_PROBLEM TO WORK ON_
Where the line with "by erewrite bind_step" appears below, start writing out lines exactly, and finish with the line with "- rewrite (dr_brk", which is included; write out nothing else.

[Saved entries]

(* ===== verification/SerialQueue.v ===== *)
(** * Serial queues from submission to completion

    What queue.c promises about a serial queue, proved of the functions of DispatchQueue.v: a drain
    runs the items in order, a worker that takes the queue leaves it idle, and work submitted with
    dispatch_async_f to an idle queue is run by the workers that the submission asks for. *)

From S2P Require Import Prelude DispatchObject DispatchQueue.
From stdpp Require Import base tactics list numbers gmap strings.
From Stdlib Require Import ZArith Lia.

Local Open Scope Z_scope.

(** ** Looking at a world after an update *)

Lemma field_cache_key c w a f : field (set_cache_key c w) a f = field w a f.
Proof. done. Qed.
Lemma field_queue_key c w a f : field (set_queue_key c w) a f = field w a f.
Proof. done. Qed.
Lemma field_work l w a f : field (set_work l w) a f = field w a f.
Proof. done. Qed.
Lemma field_log e w a f : field (add_log e w) a f = field w a f.
Proof. done. Qed.
Lemma field_upd_eq w a f v : field (upd w a f v) a f = v.
Proof. by rewrite field_upd, decide_True. Qed.
Lemma field_upd_ne w a f v a' f' : a <> a' \/ f <> f' -> field (upd w a f v) a' f' = field w a' f'.
Proof. intros H. rewrite field_upd, decide_False; [done|]. intros [-> ->]. by destruct H. Qed.

Create Rewrite HintDb wfield.
#[export] Hint Rewrite field_cache_key field_queue_key field_work field_log field_upd_eq : wfield.

(** Reads through the updates of the goal. *)
Ltac w_field := repeat first
  [ rewrite field_cache_key | rewrite field_queue_key | rewrite field_work | rewrite field_log | rewrite field_upd_eq
  | rewrite field_upd_ne by (first [by left | by right | left; congruence | right; congruence]) ].

(** ** The items of a queue *)

(** [l] is what dq_items_head leads to, ended by dq_items_tail. *)
Definition queue_items (w : world) (dq : Z) (l : list Z) : Prop :=
  next_list w (field w dq dq_items_head) l /\ field w dq dq_items_tail = default 0 (last l) /\
  NoDup l /\ dq ∉ l.

Section serial.
Context (client : Z -> Z -> list api) (dq : Z).

(** A continuation of dispatch_async_f whose function makes no library call. *)
Definition leaf_item (w : world) (x : Z) : Prop :=
  x <> dq /\ field w x do_vtable = DISPATCH_OBJ_ASYNC_BIT /\ 0 < field w x dc_func /\
  client (field w x dc_func) (field w x dc_ctxt) = [].

(** What running the item records. *)
Definition entry (w : world) (x : Z) : Z * Z * Z := (field w x dc_func, field w x dc_ctxt, dq).

(** What a drain leaves alone: everything but the do_next links and the two list words of the queue;
    the continuations of the items go to the cache of the thread. *)
Record drained (w w' : world) (l : list Z) : Prop := {
  dr_field : forall a f, f <> do_next -> (a <> dq \/ (f <> dq_items_tail /\ f <> dq_items_head)) ->
    field w' a f = field w a f;
  dr_next : forall a, a ∉ l -> field w' a do_next = field w a do_next;
  dr_live : w_live w' = w_live w;
  dr_queue : w_queue_key w' = w_queue_key w;
  dr_sema : w_sema4_key w' = w_sema4_key w;
  dr_work : w_work w' = w_work w;
  dr_serial : w_serial w' = w_serial w;
  dr_brk : w_brk w' = w_brk w;
  dr_log : w_log w' = w_log w ++ (entry w <$> l);
  dr_cache : forall cl, next_list w (w_cache_key w) cl -> NoDup (l ++ cl) ->
    (forall x, x ∈ l -> x <> 0 /\ x ∈ w_live w) -> next_list w' (w_cache_key w') (reverse l ++ cl)
}.

(** The queue is locked by the thread that drains it. *)
Record serial_ready (w : world) (tq : Z) : Prop := {
  sr_live : dq ∈ w_live w;
  sr_width : field w dq dq_width = 1;
  sr_running : field w dq dq_running = 1;
  sr_suspend : 0 <= field w dq do_suspend_cnt < 2;
  sr_target : field w dq do_targetq = tq
}.

Lemma call_leaf call f c w :
  0 < f -> client f c = [] ->
  call_function call client f c w = Ret 0 (add_log (f, c, w_queue_key w) w).
Proof.
  intros Hf Hc. unfold call_function, fn_set_target_queue2, fn_async_f_redirect2, fn_sync_f_slow2,
    fn_barrier_sync_f_slow_invoke, fn_sigsuspend.
  repeat (case_cmp; try lia). w_steps. by rewrite Hc.
Qed.

Lemma pop_leaf n w x :
  leaf_item w x -> x ∈ w_live w ->
  exec client (S (S n)) (KPop x) w =
    Ret 0 (add_log (field w x dc_func, field w x dc_ctxt, w_queue_key w)
             (set_cache_key x (upd w x do_next (w_cache_key w)))).
Proof.
  intros (Hne & Hvt & Hf & Hc) Hl.
  change (_dispatch_continuation_pop (exec client (S n)) x w =
    Ret 0 (add_log (field w x dc_func, field w x dc_ctxt, w_queue_key w)
             (set_cache_key x (upd w x do_next (w_cache_key w))))).
  unfold _dispatch_continuation_pop. w_step. rewrite Hvt. simpl.
  unfold _dispatch_continuation_free. w_steps. w_field.
  by erewrite bind_step by (by apply call_leaf).
Qed.

(** The decision for any item of a serial queue that is not disturbed. *)
Lemma decide_pop w x tq : serial_ready w tq -> drain_decide dq x tq w = Ret DrainPop w.
Proof.
  intros [Hl Hw Hr Hs Ht]. unfold drain_decide, DISPATCH_OBJECT_SUSPENDED, DISPATCH_OBJECT_SUSPEND_INTERVAL.
  w_steps. rewrite Z.geb_leb. case_cmp; [lia|]. w_steps. rewrite Hr, Hw. simpl. w_steps.
  rewrite Ht, Z.eqb_refl. done.
Qed.

Lemma serial_ready_frame w w' tq :
  (forall f, f <> do_next -> f <> dq_items_tail -> f <> dq_items_head -> field w' dq f = field w dq f) ->
  w_live w' = w_live w -> serial_ready w tq -> serial_ready w' tq.
Proof. intros Hf Hl [? ? ? ? ?]. split; rewrite ?Hl, ?Hf; done. Qed.

Lemma leaf_item_frame w w' x :
  (forall f, f <> do_next -> field w' x f = field w x f) -> leaf_item w x -> leaf_item w' x.
Proof. intros Hf (? & ? & ? & ?). unfold leaf_item. rewrite !Hf by done. done. Qed.

Lemma drained_trans w w1 w' l1 l2 :
  drained w w1 l1 -> drained w1 w' l2 -> drained w w' (l1 ++ l2).
Proof.
  intros H1 H2. split.
  - intros a f Hf Ha. rewrite (dr_field _ _ _ H2), (dr_field _ _ _ H1); done.
  - intros a Ha. rewrite (dr_next _ _ _ H2), (dr_next _ _ _ H1); [done|set_solver|set_solver].
  - rewrite (dr_live _ _ _ H2). apply (dr_live _ _ _ H1).
  - rewrite (dr_queue _ _ _ H2). apply (dr_queue _ _ _ H1).
  - rewrite (dr_sema _ _ _ H2). apply (dr_sema _ _ _ H1).
  - rewrite (dr_work _ _ _ H2). apply (dr_work _ _ _ H1).
  - rewrite (dr_serial _ _ _ H2). apply (dr_serial _ _ _ H1).
  - rewrite (dr_brk _ _ _ H2). apply (dr_brk _ _ _ H1).
  - rewrite (dr_log _ _ _ H2), (dr_log _ _ _ H1), fmap_app, <- app_assoc. do 2 f_equal.
    apply list_fmap_ext. intros i x _. unfold entry.
    rewrite !(dr_field _ _ _ H1) by (done || right; done). done.
  - intros cl Hcl Hnd Hx. rewrite reverse_app, <- app_assoc. apply (dr_cache _ _ _ H2).
    + apply (dr_cache _ _ _ H1); [done| |set_solver]. rewrite <- app_assoc in Hnd.
      revert Hnd. rewrite !NoDup_app. set_solver.
    + revert Hnd. apply NoDup_Permutation_proper. rewrite (reverse_Permutation l1). solve_Permutation.
    + intros x Hin. rewrite (dr_live _ _ _ H1). apply Hx. set_solver.
Qed.

(** Popping one item is a drain of that item. *)
Lemma drained_pop w x :
  x <> dq -> w_queue_key w = dq ->
  drained w (add_log (field w x dc_func, field w x dc_ctxt, w_queue_key w)
               (set_cache_key x (upd w x do_next (w_cache_key w)))) [x].
Proof.
  intros Hne Hq. split; try done.
  - intros a f Hf Ha. by w_field.
  - intros a Ha. w_field. apply field_upd_ne. left. set_solver.
  - simpl. unfold entry. by rewrite Hq.
  - intros cl Hcl Hnd Hx. destruct (Hx x ltac:(set_solver)). simpl. split_and!; try done. w_field.
    apply (next_list_frame w); [|done]. intros y Hy. split; [|done]. w_field. apply field_upd_ne. left.
    intros ->. simpl in Hnd. by apply NoDup_cons in Hnd as [Hni _].
Qed.
Lemma drained_tail w v : drained w (upd w dq dq_items_tail v) [].
Proof.
  split; try done.
  - intros a f Hf Ha. apply field_upd_ne. destruct Ha as [|[]]; [by left|by right].
  - intros a _. apply field_upd_ne. by right.
  - simpl. by rewrite app_nil_r.
  - intros cl Hcl _ _. apply (next_list_frame w); [|done]. intros x _. split; [|done]. by w_field.
Qed.

(** The inner loop, from the moment it holds the first item of [x :: l]. *)
Lemma drain_items n loops tq l : forall fuel w x,
  serial_ready w tq -> next_list w x (x :: l) -> NoDup (x :: l) -> dq ∉ x :: l ->
  (forall y, y ∈ x :: l -> leaf_item w y) ->
  field w dq dq_items_tail = default 0 (last (x :: l)) -> w_queue_key w = dq ->
  (length l + 2 <= fuel)%nat ->
  exists w', drain_loop (exec client (S (S n))) loops fuel dq x tq w = Ret 0 w' /\
    drained w w' (x :: l) /\ field w' dq dq_items_tail = 0 /\
    field w' dq dq_items_head = field w dq dq_items_head.
Proof.
  induction l as [|y l IH]; intros [|fuel] w x Hr Hnl Hnd Hdq Hleaf Ht Hq Hf; simpl in Hf; try lia;
    destruct (Hleaf x ltac:(set_solver)) as (Hxd & Hlf); destruct Hnl as (_ & Hx0 & Hxl & Hnext).
  - simpl in Hnext, Ht. destruct fuel as [|fuel]; [lia|].
    set (w1 := upd w dq dq_items_tail 0). assert (dq ∈ w_live w) by apply Hr.
    assert (serial_ready w1 tq) as Hr1
      by (apply (serial_ready_frame w); [|done|exact Hr]; intros; apply field_upd_ne; by right).
    assert (leaf_item w1 x) as Hl1
      by (apply (leaf_item_frame w); [|exact (Hleaf x ltac:(set_solver))]; intros; apply field_upd_ne; left; done).
    cbn [drain_loop]. case_cmp; [done|]. w_step. rewrite Hnext. cbn [Z.eqb negb]. w_step.
    rewrite Ht, Z.eqb_refl. cbn [negb].
    rewrite (bind_step _ _ _ _ _ (decide_pop w1 x tq Hr1)).
    rewrite (bind_step _ _ _ _ _ (pop_leaf n w1 x Hl1 Hxl)). cbn [Z.eqb].
    rewrite ld_bind by done. w_field. replace (field w1 dq dq_items_tail) with 0 by (unfold w1; by w_field). cbn [Z.eqb]. eexists. split; [done|]. split_and!.
    + apply (drained_trans w w1 _ [] [x]); [apply drained_tail|]. by apply drained_pop.
    + w_field. unfold w1. by w_field.
    + w_field. unfold w1. by w_field.
  - destruct Hnext as (Hy & Hy0 & Hyl & Hnext).
    set (w1 := add_log (field w x dc_func, field w x dc_ctxt, w_queue_key w)
                 (set_cache_key x (upd w x do_next (w_cache_key w)))).
    assert (drained w w1 [x]) as Hd1 by (by apply drained_pop).
    inversion Hnd as [|? ? Hxn Hnd']; subst.
    destruct (IH fuel w1 (field w x do_next)) as (w' & Hrun & Hd & Htl & Hhd); try done.
    + apply (serial_ready_frame w); [|apply (dr_live _ _ _ Hd1)|exact Hr].
      intros. apply (dr_field _ _ _ Hd1); [done|by right].
    + apply (next_list_frame w); [|by split_and!]. intros z Hz.
      split; [|by rewrite (dr_live _ _ _ Hd1)]. apply (dr_next _ _ _ Hd1). set_solver.
    + set_solver.
    + intros z Hz. apply (leaf_item_frame w); [|apply Hleaf; set_solver]. intros f Hf'.
      apply (dr_field _ _ _ Hd1); [done|]. left. apply (Hleaf z). set_solver.
    + unfold w1. by w_field.
    + lia.
    + exists w'. split_and!; [|by apply (drained_trans w w1 w' [x])|done|].
      * cbn [drain_loop]. case_cmp; [done|]. w_step.
        rewrite (proj2 (Z.eqb_neq (field w x do_next) 0)) by done. cbn [negb]. rewrite ret_bind. cbn [negb].
        rewrite (bind_step _ _ _ _ _ (decide_pop w x tq Hr)).
        by rewrite (bind_step _ _ _ _ _ (pop_leaf n w x (Hleaf x ltac:(set_solver)) Hxl)).
      * rewrite Hhd. unfold w1. by w_field.
Qed.

End serial.

(** ** Draining a serial queue *)

Lemma queue_items_nil w dq :
  field w dq dq_items_head = 0 -> field w dq dq_items_tail = 0 -> queue_items w dq [].
Proof. intros. split_and!; [done|done|apply NoDup_nil_2|set_solver]. Qed.

Section drain.
Context (client : Z -> Z -> list api) (dq : Z).

Lemma drained_key w q w' l : drained dq (set_queue_key q w) w' l ->
  drained dq w (set_queue_key (w_queue_key w) w') l.
Proof.
  intros H. split; simpl.
  - intros a f Hf Ha. rewrite field_queue_key, (dr_field _ _ _ _ H) by done. done.
  - intros a Ha. rewrite field_queue_key, (dr_next _ _ _ _ H) by done. done.
  - apply (dr_live _ _ _ _ H).
  - done.
  - apply (dr_sema _ _ _ _ H).
  - apply (dr_work _ _ _ _ H).
  - apply (dr_serial _ _ _ _ H).
  - apply (dr_brk _ _ _ _ H).
  - apply (dr_log _ _ _ _ H).
  - intros cl Hcl Hnd Hx. apply (next_list_frame w'); [done|]. apply (dr_cache _ _ _ _ H); [|done|done].
    by apply (next_list_frame w).
Qed.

_OUTPUT BELOW_
  by erewrite bind_step by (by apply call_leaf).
Qed.

(** The decision for any item of a serial queue that is not disturbed. *)
Lemma decide_pop w x tq : serial_ready w tq -> drain_decide dq x tq w = Ret DrainPop w.
Proof.
  intros [Hl Hw Hr Hs Ht]. unfold drain_decide, DISPATCH_OBJECT_SUSPENDED, DISPATCH_OBJECT_SUSPEND_INTERVAL.
  w_steps. rewrite Z.geb_leb. case_cmp; [lia|]. w_steps. rewrite Hr, Hw. simpl. w_steps.
  rewrite Ht, Z.eqb_refl. done.
Qed.

Lemma serial_ready_frame w w' tq :
  (forall f, f <> do_next -> f <> dq_items_tail -> f <> dq_items_head -> field w' dq f = field w dq f) ->
  w_live w' = w_live w -> serial_ready w tq -> serial_ready w' tq.
Proof. intros Hf Hl [? ? ? ? ?]. split; rewrite ?Hl, ?Hf; done. Qed.

Lemma leaf_item_frame w w' x :
  (forall f, f <> do_next -> field w' x f = field w x f) -> leaf_item w x -> leaf_item w' x.
Proof. intros Hf (? & ? & ? & ?). unfold leaf_item. rewrite !Hf by done. done. Qed.

Lemma drained_trans w w1 w' l1 l2 :
  drained w w1 l1 -> drained w1 w' l2 -> drained w w' (l1 ++ l2).
Proof.
  intros H1 H2. split.
  - intros a f Hf Ha. rewrite (dr_field _ _ _ H2), (dr_field _ _ _ H1); done.
  - intros a Ha. rewrite (dr_next _ _ _ H2), (dr_next _ _ _ H1); [done|set_solver|set_solver].
  - rewrite (dr_live _ _ _ H2). apply (dr_live _ _ _ H1).
  - rewrite (dr_queue _ _ _ H2). apply (dr_queue _ _ _ H1).
  - rewrite (dr_sema _ _ _ H2). apply (dr_sema _ _ _ H1).
  - rewrite (dr_work _ _ _ H2). apply (dr_work _ _ _ H1).
  - rewrite (dr_serial _ _ _ H2). apply (dr_serial _ _ _ H1).
  - rewrite (dr_brk _ _ _ H2). apply (dr_brk _ _ _ H1).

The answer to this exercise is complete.